My research group has subsequently been sacked by the college due to lack of publications so there's no one there to help re-write the work except a few of these so-called 'tenured' academics who have done little work in the field. It seems like I've been hung out to dry and I never saw it coming. What I've learned is that academics seem to be in universites to make themselves look good, not necessarily to help the students who want to be part of what they do.

Many threads on this forum speak a little disparagingly about the MPhil qualification. Is it a consolation prize? Or an advanced masters degree for those who don't want to the lable 'academic' but as highly trained as PhD? The workload seems the same to me?

C


Sorry to hear about everything you have gone through.

The MPhil is a advanced degree that requires many of the skills that a PhD does, however the PhD is a different and more advanced degree.

An MPhil does not have to be a consolation prize at all. It can be a degree taken in its own right. In my own field in the humanities many of the older more senior academics took MPhils in the 60s and 70s and were able to hold university seats with this degree. However, this would not be possible today.

A friend of mine in medical physics left her PhD halfway through due to departmental politics and was awarded a MPhil. She works in management now and her new employer in pharmaceuticals values her MPhil as evidence of her academic achievement.

So the MPhil does not need to be a consolation prize but for a career in academia a PhD is required.



T

Well, I can empathize with both your concern about the value of an MPhil, and your bad experience of university administration.

I chose from the outset to do an MPhil, as I had no option of funding anything else. I now wish I hadn't bothered. Firstly, a lot of work goes into writing the research thesis (50,000+ in my case), and at the end of it people either don't know what it is, or think you have failed a PhD. An MA would have been quicker and easier, and far better recognised by employers or universities around the world (MPhils are a dying degree).

I'm still writing up my thesis, but I feel incredibly negative about it, because I have also suffered at the hands of very poor university administration. I had 13 months without a supervisor, i've had to personally chase everything even vaguely administrative, and I may as well not exist to my department: i've not had a single email from them that I have not instigated first. Because of their delays, i've also had to work seasonal jobs, effectively making it a part-time degree. They recently gave me an extension to make up for their previous slackness, but too late to in any way make up for their treatment of a student who gave them over £3000 for what?

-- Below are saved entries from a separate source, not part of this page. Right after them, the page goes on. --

Lemma victim_stable i w w' : rely t w w' → victim i w → victim i w'.
Proof using Hks.
  intros HR (Hx & Hr & Hs & Hi & Hf). unfold victim.
  rewrite (height_stable _ _ _ _ _ _ HR) by (eexists; apply Hx).
  split; [by eapply pub_kept|]. split; [by eapply sl_ready_stable|].
  split; [by apply (since_call_stable zeroV less one 1 (proj1 HR) x 0 sx)|]. split; [done|].
  intros j Hj. destruct (Hf j Hj) as [r Hr']. exists r. by eapply final_stable.
Qed.

Lemma victim_next i (r : option loc) w : final x (S i) r w → victim (S i) w → victim i w.
Proof.
  intros Hf (Hx & Hr & Hs & Hi & Hj). do 3 (split; [done|]). split; [lia|]. intros j Hj'.
  destruct (decide (j = S i)) as [->|]; [by exists r|]. apply Hj. lia.
Qed.

(** Once it is marked by another, the key was absent at some moment. *)
Lemma victim_dead i w : Inv w → victim i w → is_Some (dead (w_aux w) !! x) →
  ListSteps.absent zeroV less t k w.
Proof using Hkey.
  intros [HL _] (Hx & _ & (id & o & lo & Ht & Hlo & Hc & Hd) & _) [[d0 dp] Hdead].
  destruct (i_dead _ _ _ _ _ HL _ _ _ Hdead) as [_ (k1 & v & Hk1 & _ & Hdp & _ & Hst)].
  specialize (Hd _ _ Hdead). exists id, o, lo, (S dp). split; [done|].
  split; [unfold w_len in *; lia|]. split; [done|].
  destruct (proj1 (holds_key less sx k (pub_kind _ _ _ _ _ _ _ _ HL Hx)) Hkey) as (k' & Hk' & Hsk).
  destruct (pub_key_at _ _ _ _ _ _ _ _ _ HL Hx Hk') as [_ Hka].
  assert (k1 = k') as -> by congruence. unfold state_at.
  by rewrite <-(proj1 (st_at_ok zeroV less (g_log (w_gh w)) (S dp)) _ _ Hsk).
Qed.

(** What was just read at level [i]. *)
Definition read_at i (succ : option loc) (marked : bool) (σ L : nat) w : Prop :=
  if marked then final x i succ w else edge x i succ σ L w.

Lemma read_at_intro i mk σ L w : Inv w → pub x 0 sx w → lpair (w_mem w) x i = Some mk →
  L ≤ w_len w → (w_len w = L → slack w ≤ σ) → read_at i (lm_ref mk) (lm_marked mk) σ L w.
Proof.
  intros HI Hx Hmk HL Hs. destruct mk as [r [|]]; simpl.
  - by eapply final_intro.
  - split; [eexists; apply Hx|]. split; [done|]. intros E. split; [auto|]. intros _. by eexists.
Qed.

Definition del_cost (i c : nat) (_ : nat) : nat := 20 * i + c.

Lemma del_cost_le i c L : i < levels → c ≤ 900 → del_cost i c L ≤ 2 * cost L.
Proof.
  intros Hi Hc. unfold del_cost, cost, hop. replace levels with 32 in * by reflexivity. lia.
Qed.

(** In the loop of [mark_level]. *)
Definition marking i (b : budget) (z : option loc * bool) w : Prop := ∃ σ n L,
  b = Refill n L ∧ 1 ≤ n ∧ victim i w ∧ read_at i z.1 z.2 σ L w ∧ fuel None σ (del_cost i 80) n L w.

Lemma marking_stable i (b : budget) z w w' : rely t w w' → marking i b z w → marking i b z w'.
Proof using Hks.
  intros HR (σ & n & L & ? & ? & ? & Hr & ?). exists σ, n, L. do 2 (split; [done|]).
  split; [by eapply victim_stable|]. split; [|by eapply fuel_stable].
  unfold read_at in *. destruct z.2; [by eapply final_stable|by eapply at_pair_stable].
Qed.

(** Level [i] and those above are marked. *)
Definition marked_from i c (b : budget) w : Prop := ∃ σ n L, b = Refill n L ∧ 1 ≤ n ∧
  victim i w ∧ (∃ r : option loc, final x i r w) ∧ fuel None σ (del_cost i c) n L w.

Lemma marked_from_stable i c (b : budget) w w' :
  rely t w w' → marked_from i c b w → marked_from i c b w'.
Proof using Hks.
  intros HR (σ & n & L & ? & ? & ? & (r & ?) & ?). exists σ, n, L. do 2 (split; [done|]).
  split; [by eapply victim_stable|]. split; [exists r; by eapply final_stable|by eapply fuel_stable].
Qed.

Lemma victim_key i w : Inv w → victim i w → is_Some (key_at less (w_mem w) x).
Proof using Hks.
  intros [HL _] (Hx & _). destruct Hks as [k' Hk'].
  destruct (pub_key_at _ _ _ _ _ _ _ _ _ HL Hx Hk') as [_ ->]. by eexists.
Qed.

Definition mark_res i (b : budget) (res : option loc * bool + unit) w : Prop :=
  match res with
  | inl z => marking i b z w
  | inr r => wp t (λ b _ w, marked_from i 76 b w) b (Ret r) w
  end.

(** One round: whoever marks the level, it is no longer as it was. *)
Lemma wp_mark_one i (succ : option loc) σ n L w :
  1 ≤ i → i < levels → victim i w → edge x i succ σ L w → fuel None σ (del_cost i 79) n L w →
  wp t (mark_res i) (Refill n L)
    (attemptMark (Some x) (Z.of_nat i) succ true ;;;
     let! sm := get (Some x) (Z.of_nat i) in
     continue (sm.1, sm.2)) w.
Proof using Hks.
  intros Hi1 Hi Hv He Hfuel. eapply wp_renew; [|exact Hfuel|]; [intros L'; apply del_cost_le; lia|].
  intros w1 σ1 n1 HR1 HI1 Hren Hs1 Hn1. unfold del_cost in Hn1. simpl onward in Hn1.
  apply (victim_stable _ _ _ HR1) in Hv. pose proof Hv as (Hx & _ & _ & Hih & Hab).
  apply (renewed_at_pair _ _ _ _ _ _ _ _ _ _ _ HR1 Hren) in He.
  eapply (wp_attemptMark zeroV less t _ x i sx succ σ1); [lia|done|done|exact He|..].
  - intros w2 c HR2 HI2 Hl2 Hc2. pose proof (victim_stable _ _ _ HR2 Hv) as Hv2.
    pose proof Hv2 as (Hx2 & _ & _ & _ & Hab2).
    assert (∀ u, good_step u w2 (upd Sp w2 (set_slot (w_mem w2) x i c) [] (w_aux w2)) ∧
      slack (upd Sp w2 (set_slot (w_mem w2) x i c) [] (w_aux w2)) < slack w2) as Hm.
    { intros u. apply (mark_upper_step zeroV less u w2 x i c succ); [done|eexists; apply Hx2|
        by eapply victim_key|done|done| |done].
      intros j Hj. destruct (Hab2 j Hj) as (r & _ & Hr & _). by eexists. }
    split; [apply Hm|apply (Hm 0)].
  - intros w2 b HR2 HI2 Hb2. apply (victim_stable _ _ _ HR2) in Hv.
    pose proof Hv as (Hx2 & _ & _ & Hih2 & _).
    eapply (sl_wp_get zeroV less t _ x i sx); [lia|done|done|]. intros w3 mk HR3 HI3 Hmk.
    exists (commit (w_aux w3)). rewrite with_commit_id. split; [by apply good_step_refl|].
    apply wp_ret. intros w4 HR4 _. eapply marking_stable; [exact HR4|].
    assert (better σ1 (w_len w1) w3) as [Hlen Hb3] by by eapply better_stable.
    exists (σ1 - 1), (n1 - 4 - 2), (w_len w1). split; [done|]. split; [lia|].
    split; [by eapply victim_stable|]. split.
    + apply read_at_intro; [done|by eapply pub_kept|done|done|]. intros E3. specialize (Hb3 E3). lia.
    + assert (fuel None σ1 (del_cost i 79) n1 (w_len w1) w1) as Hf1 by done.
      eapply better_fuel; [|by split|].
      * eapply fuel_stable; [exact HR3|]. eapply fuel_stable; [exact HR2|exact Hf1].
      * pose proof (cost_large (w_len w1)). unfold del_cost. lia.
Qed.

I'm hoping for both our sakes that an MPhil is something to be proud of, that will be acknowledged by employers and academic institutions in the future.

Hi AC1973, I understand how frustrated you must feel but just to let you know...from the perspective of many people outside of academia (and most of the working world lives and works outside of academia) an MPhil seems pretty good. But a lot of ordinary people would think it was some really high qualification that had a theoretical (aka the philosophy word) aspect and wouldn't really know much else about it but that it sounds quite hard and as if you are a smart person who seriously thinks a lot!

Honestly, I only learned about this particular qualification once I really started exploring my options for postgrad research and work people who have been introduced with one, have been thought quite learned by others. It is only when you are on the nitpicking pathway to academia only, that these qualifications start to really reveal their hierarchies, I would think. You have had a really tough break it seems, so I hope you continue and get that MPhil in spite of all the machinations going on.